Eine der wohl spannendsten und schönsten Traditionen in unserem Kindergarten ist das Aufziehen von Schmetterlingsraupen in den Sommermonaten.
Diesen Brauch hat eine langjährige Kollegin eingeführt, die mit ihrem geschulten Blick jedes Jahr einige Raupennester von Pfauenaugen oder Kleinen Füchsen findet und diese in den Kindergarten mitbringt, um hier die Kinder an diesem Wunder der Verwandlung von der Raupe zum Schmetterling teilhaben zu lassen.
Für die Aufzucht haben wir von Eltern selbstgebaute Raupenkästen in verschiedenen Größen. Diese sind so konstruiert, dass die Kinder gut beobachten können, was im Inneren des Kastens vor sich geht, wie sich die Raupen verhalten und wie sie fressen, wachsen, immer wieder aus ihrer Haut schlüpfen und ihre Gestalt verändern.
Die Kästen werden mindestens einmal täglich gesäubert und die Raupen bekommen frisches Futter, welches für beide Raupenarten aus Brennnesseln besteht. Diese holen wir oft auf den Spaziergängen gemeinsam mit den Kindern und brauchen große Mengen davon, da die kleinen Tierchen außerordentlich gefräßig sind.
Nach ungefähr zwei Wochen verpuppen sich die Raupen und nochmal ein bis zwei Wochen später schlüpfen die Schmetterlinge, die wir dann gemeinsam in die Welt fliegen lassen. Dazu singen wir Schmetterlingslieder, wie „Schmetterling Du kleines Ding, such Dir eine Tänzerin, juheirasa, juheirasa ei wie lustig tanzt man da, lustig, lustig wie der Wind, wie ein Blumenkind“. Manchmal ist es sogar möglich, dass die Kinder einen Schmetterling selbst auf ihre Hand nehmen und fliegen lassen können.

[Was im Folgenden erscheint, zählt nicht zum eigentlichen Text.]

(** A first run that finds a model renders the selector and the chat. *)
Example first_run_with_a_model :
  trace (snd (script w_docker_only says_hello fresh)) =
  [PageConfig "LLM Chat Interface" "wide"; Title "🤖 Unified LLM Chat";
   Write "Select a model from any running provider to start chatting.";
   Spinner "Discovering local models...";
   ModelsListCall "http://localhost:11434/v1" "ollama";
   ModelsListCall "http://localhost:12434/engines/v1" "unused";
   Warning "Could not connect to Ollama at http://localhost:11434/v1: Connection error.";
   Header "Configuration";
   Selectbox "Select a Model:" ["modelA (Docker)"] "selected_model_display_name";
   Button "Clear Chat History";
   ChatInput "Message modelA...";
   ChatMessage "user"; Markdown "hello"; ChatMessage "assistant";
   ChatCompletionsCall "http://localhost:12434/engines/v1" "unused"
     {| req_model := "modelA"; req_messages := [("user", "hello")];
        req_stream := true |};
   StreamChunk "Hi"; StreamChunk " there"; StreamChunk "!"].
Proof. vm_compute. reflexivity. Qed.

(** ** From the selector to the chat turn *)

Lemma widget_value_run (options : list string) key rt :
  options <> [] ->
  exists s,
    s ∈ options /\
    widget_value options key rt =
    (Ret (Some s), {| session_state := <[key := VStr s]> (session_state rt);
                      data_cache := data_cache rt;
                      trace := trace rt |}).
Proof.
  intros Hne. destruct options as [|s0 options]; [done|].
  assert (Hin0 : s0 ∈ s0 :: options) by apply list_elem_of_here.
  unfold widget_value. rewrite (bind_Ret _ _ rt rt rt) by done. cbv zeta.
  destruct (session_state rt !! key) as [[| | |s]|];
    try (exists s0; split; [done|]; reflexivity).
  destruct (bool_decide (s ∈ s0 :: options)) eqn:E.
  - apply bool_decide_eq_true_1 in E. exists s. split; [done|]. reflexivity.
  - exists s0. split; [done|]. reflexivity.
Qed.

(** Every option of the selector leads back to a key of the models. *)
Lemma model_options_get ms d :
  d ∈ dict_keys (model_options_of ms) ->
  exists id info,
    dict_get (model_options_of ms) d = Some id /\ dict_get ms id = Some info.
Proof.
  intros Hd. apply dict_get_keys in Hd as [id Hid]. exists id.
  cut (id ∈ dict_keys ms).
  { intros Hin. apply dict_get_keys in Hin as [info Hinfo]. by exists info. }
  revert Hid. unfold model_options_of.
  induction ms as [|[k v] ms IH] using rev_ind; [done|].
  rewrite fold_left_app. simpl. intros Hid.
  unfold dict_keys. rewrite fmap_app. apply elem_of_app.
  destruct (decide (m_display_name v = d)) as [<-|Hne].
  - rewrite dict_get_set_eq in Hid. injection Hid as <-.
    right. apply list_elem_of_here.
  - rewrite dict_get_set_ne in Hid by done. left. by apply IH.
Qed.

Lemma show_transcript_run id t rt :
  session_state rt !! messages_key id = Some (VMessages t) ->
  exists rt',
    show_transcript id rt = (Ret tt, rt') /\
    session_state rt' = session_state rt.
Proof.
  intros Ht. unfold show_transcript.
  rewrite (bind_Ret _ _ _ _ _ (ss_get_messages_run id t rt Ht)).
  generalize rt. clear. induction t as [|m t IH]; intros rt; simpl.
  - by exists rt.
  - rewrite bind_assoc. do 2 rewrite (bind_Ret _ _ _ _ _ (emit_run _ _)).
    match goal with |- context [for_each _ _ ?s] => destruct (IH s) as (rt' & -> & Hss) end.
    by exists rt'.
Qed.

(** The script as a whole, when the user submits a text: it selects a
    discovered model, creates its transcript if there is none, and runs the
    chat turn on it; the transcripts of the other models stay as they are. *)
Lemma script_chat_turn w i rt rt1 ms prompt :
  startup w rt = (Ret tt, rt1) ->
  session_state rt1 !! "models" = Some (VModels ms) ->
  ms <> [] ->
  (forall id info, dict_get ms id = Some info ->
     is_Some (dict_get PROVIDERS (m_provider info))) ->
  (forall id v, session_state rt1 !! messages_key id = Some v ->
     exists t, v = VMessages t) ->
  clear_clicked i = false ->
  submitted i = Some prompt ->
  prompt <> "" ->
  exists id info t reply rt2,
    dict_get ms id = Some info /\
    script w i rt = (Ret tt, rt2) /\
    (session_state rt1 !! messages_key id = Some (VMessages t) \/
     session_state rt1 !! messages_key id = None /\ t = []) /\
    session_state rt2 !! messages_key id =
      Some (VMessages (t ++ [{| role := "user"; content := prompt |}; reply])) /\
    role reply = "assistant" /\
    (forall id', id' <> id ->
       session_state rt2 !! messages_key id' = session_state rt1 !! messages_key id').
Proof.
  intros Hstart Hms Hne Hprov Htyped Hclear Hsub Hprompt.
  unfold script. rewrite (bind_Ret _ _ _ _ _ Hstart).
  rewrite (bind_Ret _ _ _ _ _ (no_models_guard_passes ms rt1 Hms Hne)).
  unfold main_ui. rewrite (bind_Ret _ _ _ _ _ (ss_get_models_run ms rt1 Hms)).
  cbv zeta. rewrite (bind_Ret _ _ _ _ _ (emit_run _ _)).
  unfold selectbox. rewrite bind_assoc.
  rewrite (bind_Ret _ _ _ _ _ (emit_run _ _)).
  match goal with |- context [bind (widget_value ?o ?k) _ ?s] =>
    destruct (widget_value_run o k s (model_options_not_nil ms Hne))
      as (d & Hd & Hwidget)
  end.
  rewrite (bind_Ret _ _ _ _ _ Hwidget). cbn [session_state data_cache trace].
  destruct (model_options_get ms d Hd) as (id & info & Hopt & Hinfo).
  unfold dict_lookup at 1. rewrite Hopt.
  match goal with |- context [bind (ret id) _ ?s] =>
    rewrite (bind_Ret _ _ s id s eq_refl); set (rt_sel := s)
  end.
  destruct (Hprov id info Hinfo) as [cfg Hcfg].
  assert (Hsel : forall id', session_state rt_sel !! messages_key id'
                             = session_state rt1 !! messages_key id').
  { intros id'. apply lookup_insert_ne, selected_not_messages. }
  unfold after_selection. rewrite (bind_Ret _ _ _ _ _ (emit_run _ _)).
  rewrite Hclear, Hsub.
  match goal with |- context [bind (ret tt) _ ?s] =>
    rewrite (bind_Ret _ _ s tt s eq_refl); set (rt_btn := s)
  end.
  assert (Hinit : exists t rt_init,
            init_transcript id rt_btn = (Ret tt, rt_init) /\
            session_state rt_init !! messages_key id = Some (VMessages t) /\
            (session_state rt1 !! messages_key id = Some (VMessages t) \/
             session_state rt1 !! messages_key id = None /\ t = []) /\
            (forall id', id' <> id ->
               session_state rt_init !! messages_key id'
               = session_state rt1 !! messages_key id')).
  { unfold init_transcript. rewrite (bind_Ret _ _ _ _ _ (ss_contains_run _ _)).
    change (session_state rt_btn) with (session_state rt_sel). rewrite Hsel.
    destruct (session_state rt1 !! messages_key id) as [v|] eqn:E.
    - destruct (Htyped id v E) as [t ->]. exists t, rt_btn.
      split; [reflexivity|].
      split; [exact (eq_trans (Hsel id) E)|].
      split; [by left|]. intros id' _. exact (Hsel id').
    - eexists [], _. split; [reflexivity|]. cbn [session_state].
      split; [apply lookup_insert_eq|].
      split; [by right|].
      intros id' Hne'. rewrite lookup_insert_ne by by apply messages_key_ne.
      exact (Hsel id'). }
  destruct Hinit as (t & rt_init & Hinit & Ht & Hbefore & Hothers).
  rewrite (bind_Ret _ _ _ _ _ Hinit).
  destruct (show_transcript_run id t rt_init Ht) as (rt_shown & Hshown & Hss).
  rewrite (bind_Ret _ _ _ _ _ Hshown).
  unfold chat_input_handler. rewrite (bind_Ret _ _ _ _ _ (emit_run _ _)).
  destruct (String.eqb_spec prompt "") as [Hempty|_]; [by destruct Hprompt|].
  match goal with |- context [chat_turn _ _ _ _ ?s] => set (rt_in := s) end.
  assert (Ht_in : session_state rt_in !! messages_key id = Some (VMessages t))
    by (subst rt_in; cbn [session_state]; by rewrite Hss).
  rewrite (chat_turn_run w ms id prompt info cfg t rt_in Hinfo Hcfg Ht_in).
  eexists id, info, t, _, _. split; [done|]. split; [reflexivity|].
  split; [done|]. cbn [session_state].
  split; [apply lookup_insert_eq|]. split; [done|].
  intros id' Hne'. rewrite lookup_insert_ne by by apply messages_key_ne.
  subst rt_in. cbn [session_state]. rewrite Hss. by apply Hothers.
Qed.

Solche Tage sind immer von einem besonderen Zauber erfüllt und die Kinder erzählen noch lange von diesem Erlebnis.
Da die Anzahl und Artenvielfalt der Insektenwelt, insbesondere der Schmetterlinge immer mehr zurück geht, freuen wir uns um so mehr, dass wir alleine in diesem Jahr mehreren 100 Schmetterlingen das Leben schenken und sie in die Natur entlassen durften.
Der Vorgang der Metamorphose, der hier mit seiner Verwandlung in verschiedene Daseinsformen sichtbar gemacht wird, ist für die Kinder und uns Erwachsene immer wieder von Neuem ein tiefes Erlebnis.
Rudolf Steiner bezeichnet den Schmetterling als „ein von den Göttern selbst eingesetztes Realgleichnis“.